Maintenant, avec sa femme, il rentre dans la capitale et retrouve sa villa bourgeoise et cossue des faubourgs. Une fois de plus, il lui semble que son flair ne l’a pas trompé : le calme règne. Ses amis s’étaient inquiétés à tort. La vie va reprendre son cours. Schleicher ne se doute pas que ce même jour Heydrich, Himmler et les chefs S.S. achèvent leurs derniers préparatifs. Il ne sait pas qu’il figure sur leurs listes et que le dimanche 24 juin, coloré par la joie qu’il éprouve à retrouver Berlin, est son dernier dimanche.

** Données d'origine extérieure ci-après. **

Lemma method_not_found_iff_unlisted_witness :
  callTool (Demo.host None false [CloseEvent (Some 0%Z) None]) Demo.cli
    "claude_code_cancel" (Some [("prompt", JString "hi")])
  = mkHandlerRun []
      (Rejected (McpError MethodNotFound "Tool claude_code_cancel not found")).
Proof.
  apply (method_not_found_iff_unlisted
           (Demo.host None false [CloseEvent (Some 0%Z) None]) Demo.cli
           "claude_code_cancel" (Some [("prompt", JString "hi")])).
  cbn. intros [H | [H | []]]; discriminate.
Defined.

(** X2. Every field that the tool list declares as required is enforced: a call
    of a listed tool in which such a field is missing or is not a string
    fails with invalid-params and spawns nothing. *)
Theorem required_fields_enforced (host : Host) (cli : string) (decl : ToolDecl)
    (k : string) (toolArguments : option JsObject) :
  In decl listTools -> In k (tool_required decl) ->
  (forall s, opt_prop toolArguments k <> JString s) ->
  exists m, callTool host cli (tool_name decl) toolArguments
            = mkHandlerRun [] (Rejected (McpError InvalidParams m)).
Proof.
  intros Hd Hk Hno. unfold callTool.
  destruct (validate host (tool_name decl) toolArguments) as [[a c]|e] eqn:Hv.
  - apply validate_inv in Hv as (_ & p & Hp & Hshape). exfalso.
    destruct Hd as [<- | [<- | []]]; cbn in Hk, Hshape.
    + destruct Hk as [<- | []]. exact (Hno p Hp).
    + destruct Hshape as [(Hf & _) | (_ & _ & t & Ht & _)]; [discriminate|].
      destruct Hk as [<- | [<- | []]]; [exact (Hno t Ht) | exact (Hno p Hp)].
  - destruct (validate_throws_listed host (tool_name decl) toolArguments e)
      as [m ->]; [|exact Hv|eauto].
    destruct Hd as [<- | [<- | []]]; cbn; auto.
Qed.

Lemma required_fields_enforced_witness :
  exists m,
    callTool (Demo.host None false [CloseEvent (Some 0%Z) None]) Demo.cli
      "claude_code_reply" (Some [("prompt", JString "hi"); ("threadId", JNumber 7)])
    = mkHandlerRun [] (Rejected (McpError InvalidParams m)).
Proof.
  apply (required_fields_enforced _ _
           (mkToolDecl "claude_code_reply"
              [("threadId", "string"); ("prompt", "string"); ("workFolder", "string")]
              ["threadId"; "prompt"])
           "threadId").
  - right. left. reflexivity.
  - left. reflexivity.
  - intros s. discriminate.
Defined.

(** X3. The required fields are checked in order and before the working
    directory: a resumed conversation whose [threadId] is not a non-empty
    string fails naming [threadId], whatever [prompt] and [workFolder] are;
    a fresh conversation whose [prompt] is not a string fails naming the
    prompt, whatever [workFolder] is. *)
Theorem required_fields_checked_first (host : Host) (cli : string)
    (toolArguments : option JsObject) :
  ((forall t, opt_prop toolArguments "threadId" = JString t -> t = "") ->
   callTool host cli "claude_code_reply" toolArguments
   = mkHandlerRun []
       (Rejected (McpError InvalidParams
                    "Missing or invalid required parameter: threadId"))) /\
  ((forall p, opt_prop toolArguments "prompt" <> JString p) ->
   callTool host cli "claude_code" toolArguments
   = mkHandlerRun [] (Rejected (McpError InvalidParams missing_prompt_message))).
Proof.
  unfold callTool, validate. split; intros H; tool_name.
  - destruct (required_nonempty_string _ "threadId") as [t|e] eqn:Ht.
    + apply required_nonempty_string_ok in Ht as [Ht Hnt].
      now destruct (Hnt (H t Ht)).
    + apply required_nonempty_string_throws in Ht as ->. reflexivity.
  - destruct (required_prompt toolArguments) as [p|e] eqn:Hp.
    + apply required_prompt_ok in Hp. now destruct (H p).
    + apply required_prompt_throws in Hp as ->. reflexivity.
Qed.

Lemma required_fields_checked_first_witness :
  callTool (Demo.host None false []) Demo.cli "claude_code_reply"
    (Some [("threadId", JString ""); ("prompt", JNumber 1);
           ("workFolder", JString "")])
  = mkHandlerRun []
      (Rejected (McpError InvalidParams
                   "Missing or invalid required parameter: threadId")) /\
  callTool (Demo.host None false []) Demo.cli "claude_code"
    (Some [("workFolder", JString "/nowhere")])
  = mkHandlerRun [] (Rejected (McpError InvalidParams missing_prompt_message)).
Proof.
  split.
  - apply (required_fields_checked_first (Demo.host None false []) Demo.cli).
    intros t [= <-]. reflexivity.
  - apply (required_fields_checked_first (Demo.host None false []) Demo.cli).
    intros p. discriminate.
Defined.

(** ** What a call can end in *)

Section Outcomes.

Context (host : Host).

Lemma validate_throws (toolName : string) (toolArguments : option JsObject)
    (e : Exn) :
  validate host toolName toolArguments = Throw e ->
  exists m, e = McpError MethodNotFound m \/ e = McpError InvalidParams m.
Proof.
  intros Hv.
  destruct (String.eqb_spec toolName "claude_code") as [H1|H1];
    [|destruct (String.eqb_spec toolName "claude_code_reply") as [H2|H2]].
  - destruct (validate_throws_listed host _ _ _ (or_introl H1) Hv) as [m ->]. eauto.
  - destruct (validate_throws_listed host _ _ _ (or_intror H2) Hv) as [m ->]. eauto.
  - rewrite (validate_unlisted host _ _ H1 H2) in Hv. injection Hv as <-. eauto.
Qed.

Lemma resolveWorkFolder_returns (workFolder : JsValue) (c : string) :
  resolveWorkFolder host workFolder = Return c ->
  c = homedir host \/
  exists w, workFolder = JString w /\ ~ blank w /\
            c = pathResolve host w /\ existsSync host c = true.
Proof.
  unfold resolveWorkFolder.
  destruct workFolder as [| |b|n|w|l|o]; try (intros [= <-]; now left).
  rewrite trim_eqb_blankb.
  destruct (blankb w) eqn:Hb; [discriminate|].
  destruct (truthy (JString w)); [|intros [= <-]; now left].
  destruct (existsSync host (pathResolve host w)) eqn:Hex; [|discriminate].
  intros [= <-]. right. exists w. unfold blank. repeat split; congruence.
Qed.

Lemma settlements_none_iff (evs : list ChildEvent) :
  hd_error (settlements evs) = None <-> existsb Spec.settling evs = false.
Proof.
  unfold settlements.
  pose proof (deliver_calls spawn_init evs) as Hn.
  cbn [spawn_init settled negb andb] in Hn.
  destruct (snd (deliver spawn_init evs)) as [|c cs];
    destruct (existsb Spec.settling evs); cbn in *; split; congruence.
Qed.

(** The promise stays pending exactly when the child came to exist and
    never emits an error or close event. *)
Lemma spawnAsync_pending (command : string) (args : list string)
    (options : SpawnOptions) :
  spawnAsync host command args options = None
  <-> exists evs, spawn host (mkSpawnCall command args options) = Spawned evs /\
                  existsb Spec.settling evs = false.
Proof.
  unfold spawnAsync.
  destruct (spawn host (mkSpawnCall command args options)) as [evs|t].
  - rewrite settlements_none_iff. split.
    + intros H. now exists evs.
    + now intros (evs' & [= <-] & H).
  - split; [discriminate|]. intros (evs & H & _). discriminate.
Qed.

End Outcomes.

(** X4. A call of the handler calls [spawn] at most once. It fails with a
    protocol error only, never with a plain [Error]: with method-not-found
    or invalid-params when [spawn] was not called, and with an internal
    error when it was, either because [spawn] threw, so that no child
    exists, or because the child emitted an error or close event. A call
    that is fulfilled or stays pending has started its child. *)
Theorem handler_outcomes (host : Host) (cli toolName : string)
    (toolArguments : option JsObject) :
  let run := callTool host cli toolName toolArguments in
  (length (spawned run) <= 1)%nat /\
  (forall e, completion run = Rejected e ->
     exists m,
       (spawned run = [] /\
        (e = McpError MethodNotFound m \/ e = McpError InvalidParams m)) \/
       (e = McpError InternalError m /\
        exists call, spawned run = [call] /\
          ((exists t, spawn host call = Throws t) \/
           (exists evs, spawn host call = Spawned evs /\
                        existsb Spec.settling evs = true)))) /\
  ((completion run = Pending \/ exists r, completion run = Fulfilled r) ->
   exists call evs, spawned run = [call] /\ spawn host call = Spawned evs).
Proof.
  unfold callTool.
  destruct (validate host toolName toolArguments) as [[a c]|e0] eqn:Hv.
  - cbv zeta. unfold invoke, spawnAsync. cbn [spawned completion length].
    set (call := mkSpawnCall cli a (mkSpawnOptions executionTimeoutMs c)).
    split; [lia|].
    destruct (spawn host call) as [evs|t] eqn:Hsp.
    + split.
      * intros e He.
        destruct (hd_error (settlements evs)) as [[out err|e1]|] eqn:Hs;
          try discriminate.
        { rewrite parseClaudeOutput_spec in He. discriminate. }
        destruct (catch_block_internal (Error e1)) as [m Hm]; [discriminate|].
        rewrite Hm in He. injection He as <-.
        exists m. right. split; [reflexivity|].
        exists call. split; [reflexivity|]. right. exists evs.
        split; [exact Hsp|].
        destruct (existsb Spec.settling evs) eqn:Hex; [reflexivity|].
        apply settlements_none_iff in Hex. congruence.
      * intros _. exists call, evs. split; [reflexivity | exact Hsp].
    + split.
      * intros e He.
        destruct (catch_block_internal (Error (thrown_error t))) as [m Hm];
          [discriminate|].
        rewrite Hm in He. injection He as <-.
        exists m. right. split; [reflexivity|].
        exists call. split; [reflexivity|]. left. exists t. exact Hsp.
      * destruct (catch_block_internal (Error (thrown_error t))) as [m Hm];
          [discriminate|].
        rewrite Hm. intros [H | [r H]]; discriminate.
  - cbn. split; [lia|]. split.
    + intros e [= <-]. destruct (validate_throws host _ _ _ Hv) as [m Hm].
      exists m. left. now split.
    + intros [H | [r H]]; discriminate.
Qed.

Il ne voit pas, lui qui s’imagine être le général le plus politique et le plus habile de la Reichswehr, les signes qui s’accumulent : non seulement les voitures de police qui circulent lentement comme pour surveiller la ville pourtant tranquille, mais aussi cette interview du Chancelier Hitler qui paraît dans le News Chronicle et dans laquelle le Führer parle du « sacrifice », peut-être nécessaire « des amis des premiers jours ». Sans doute le général Schleicher comme tant d’autres Allemands et les chefs S.A., est-il rassuré par l’absence de Hitler dont la radio et la presse annoncent qu’il se repose dans son chalet de Berchtesgaden. Comment une opération brutale pourrait-elle se préparer alors que le Führer n’est pas à Berlin, qu’il pose pour les photographes en culotte tyrolienne et reçoit ses intimes dans le grand salon vitré qui domine les alpages ?

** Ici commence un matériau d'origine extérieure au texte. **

(** On numbers other than NaN, [x > y] is the negation of [x <= y]. *)
Lemma gt_not_le x y :
  is_nan x = false -> is_nan y = false -> gt x y = negb (le x y).
Proof.
  intros Hx Hy. unfold gt, le, SFltb, SFleb.
  rewrite (SFcompare_antisym x y).
  destruct x as [sx|sx| |sx mx ex], y as [sy|sy| |sy my ey];
    try discriminate; simpl;
    try reflexivity;
    try (destruct sx; reflexivity); try (destruct sy; reflexivity);
    try (destruct sx, sy; reflexivity).
  destruct sx, sy; simpl; try reflexivity.
  - destruct (ex ?= ey); simpl; try reflexivity.
    now destruct (CompOpp (Pos.compare_cont Eq mx my)).
  - destruct (ex ?= ey); simpl; try reflexivity.
    now destruct (Pos.compare_cont Eq mx my).
Qed.

End JsNumFacts.

(* ===================================================================== *)
(** ** calculateMetrics *)
(* ===================================================================== *)

Module SearchTermReportFacts.
Import SearchTermReport JsNumFacts.

Example metrics_row_plain :
  let m := metricsOf row_plain in
  cost m = lit 2.5 /\ cpc m = lit 0.625 /\ ctr m = lit 0.1
  /\ convRate m = lit 0.5 /\ cpa m = lit 1.25 /\ roas m = of_Z 4
  /\ aov m = of_Z 5.
Proof. vm_compute. repeat split. Qed.

Example metrics_row_idle :
  let m := metricsOf row_idle in
  cost m = zero /\ ratios m = [zero; zero; zero; zero; zero; zero].
Proof. vm_compute. split; reflexivity. Qed.
(** * Year aggregation of (journal, year) records: the four reviewed variants

    Shallow embedding of the notebook's functions [generateJournalNames],
    [generateYears], [generateData], [generateDictInefficient],
    [generateDictEfficient1], [getUpdateValue], [generateDictEfficient2] and
    [generateDictEfficientFor].

    Python objects that the functions share and mutate (the year
    dictionaries, the list or zip object holding the records) live in an
    explicit store; locals that are never shared (the comprehension
    results [data_years], [all_years], the generated name and year lists)
    are plain values.  Exceptions end the run.  The two random generators
    ([random] and [numpy.random]) are streams of draws carried in the
    state, so that every theorem quantifies over every outcome of the
    draws.  The calls to [time.time] and [print] only report the elapsed
    time and are left out. *)

From Stdlib Require Import ZArith String Ascii Lia.
From stdpp Require Import gmap list strings fin_maps.

Open Scope Z_scope.

(** ** Data model *)

(** A record is the pair (journal name, year); [pair[1]] is [pair.2]. *)
Definition record : Type := string * Z.

(** Store locations: the index of the object in the store. *)
Definition loc : Type := nat.

(** Objects of the store.  A [dict] has no default factory, a
    [defaultdict(lambda:0)] has the default [Some 0].  A zip object holds
    the pairs it has not produced yet. *)
Inductive obj : Type :=
| ODict (default_factory : option Z) (items : gmap Z Z)
| OList (elems : list record)
| OZip (pending : list record).

Record state : Type := State {
  heap : list obj;
  py_random : nat -> nat;   (* draws of the [random] module, next one first *)
  np_random : nat -> nat    (* draws of [numpy.random], next one first *)
}.

Inductive exn : Type :=
| KeyError (k : Z)
| IndexError
| ValueError
| Fault.                    (* a location that holds no object of the expected kind *)

Inductive outcome (A : Type) : Type :=
| Ok (a : A)
| Raise (e : exn).
Arguments Ok {A} a.
Arguments Raise {A} e.

(** ** The state-and-exception monad *)

Definition M (A : Type) : Type := state -> outcome (A * state).

Definition ret {A} (a : A) : M A := fun s => Ok (a, s).

Definition bind {A B} (m : M A) (k : A -> M B) : M B :=
  fun s => match m s with
           | Ok (a, s') => k a s'
           | Raise e => Raise e
           end.

Definition raise {A} (e : exn) : M A := fun _ => Raise e.

Notation "'let*' x ':=' m 'in' k" := (bind m (fun x => k))
  (at level 10, x binder, m at level 100, k at level 200).
Notation "m ';;' k" := (bind m (fun _ => k))
  (at level 100, k at level 200, right associativity).

Definition set_heap (s : state) (h : list obj) : state :=
  State h (py_random s) (np_random s).

(** ** Store primitives *)

Definition alloc (o : obj) : M loc :=
  fun s => Ok (length (heap s), set_heap s (heap s ++ [o])).

(** [defaultdict(lambda:d)] *)
Definition defaultdict (d : Z) : M loc := alloc (ODict (Some d) ∅).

Et les cinquante mille personnes qui se rassemblent dans un grand parc de la banlieue sud de Berlin pour assister à la messe dominicale célébrée par Mgr Barres sont, elles aussi, tranquilles. Dans l’herbe courte et drue, les fidèles s’agenouillent, en longues files, ils se dirigent vers l’autel pour communier, puis le Dr Klausener, directeur général des Travaux publics du Reich, qui fait figure de leader des catholiques allemands, prend la parole. Son discours est modéré : il adresse même quelques éloges au gouvernement et se contente de réclamer le droit, pour les catholiques, de célébrer dignement leur culte. Mais n’est-ce pas précisément ce qu’ils font, ce qu’ils viennent de faire et n’y a-t-il pas là la preuve que tout est calme dans le IIIeme Reich ?

Le Dr Klausener est applaudi vigoureusement avec calme, résolution et tranquillité.


Au même moment dans une autre banlieue, l’enthousiasme se déchaîne sur le stade de Berlin. Des dizaines de milliers de spectateurs crient leur joie en agitant des drapeaux à croix gammée et des drapeaux bavarois ; à la dernière minute de jeu, l’équipe de football de Oberhausen, la célèbre Schalke 04 vient de briser le match nul et de marquer le but décisif contre le I.F.C. Nuremberg : elle remporte le championnat d’Allemagne. La foule reste longtemps sur les gradins à commenter les dernières passes : Kalwitzki a « feinté » deux défenseurs et glissé la balle à l’avant de Oberhausen Kuzonna qui a marqué. Puis la foule s’écoule joyeusement, les enfants sont sur les épaules de leurs pères, des ouvriers endimanchés des faubourgs de Berlin discutent âprement avant de se rendre dans les brasseries trinquer au vainqueur. Tout paraît normal dans la capitale, joyeux même, parce que la journée d’été est longue.


Les voitures noires des chefs S.S. qui regagnent leurs régions croisent à la sortie de la ville des groupes qui reviennent du rassemblement catholique ou du stade. Les S.S. passent, la foule s’écarte, des S.A. mêlés à elle saluent, goguenards.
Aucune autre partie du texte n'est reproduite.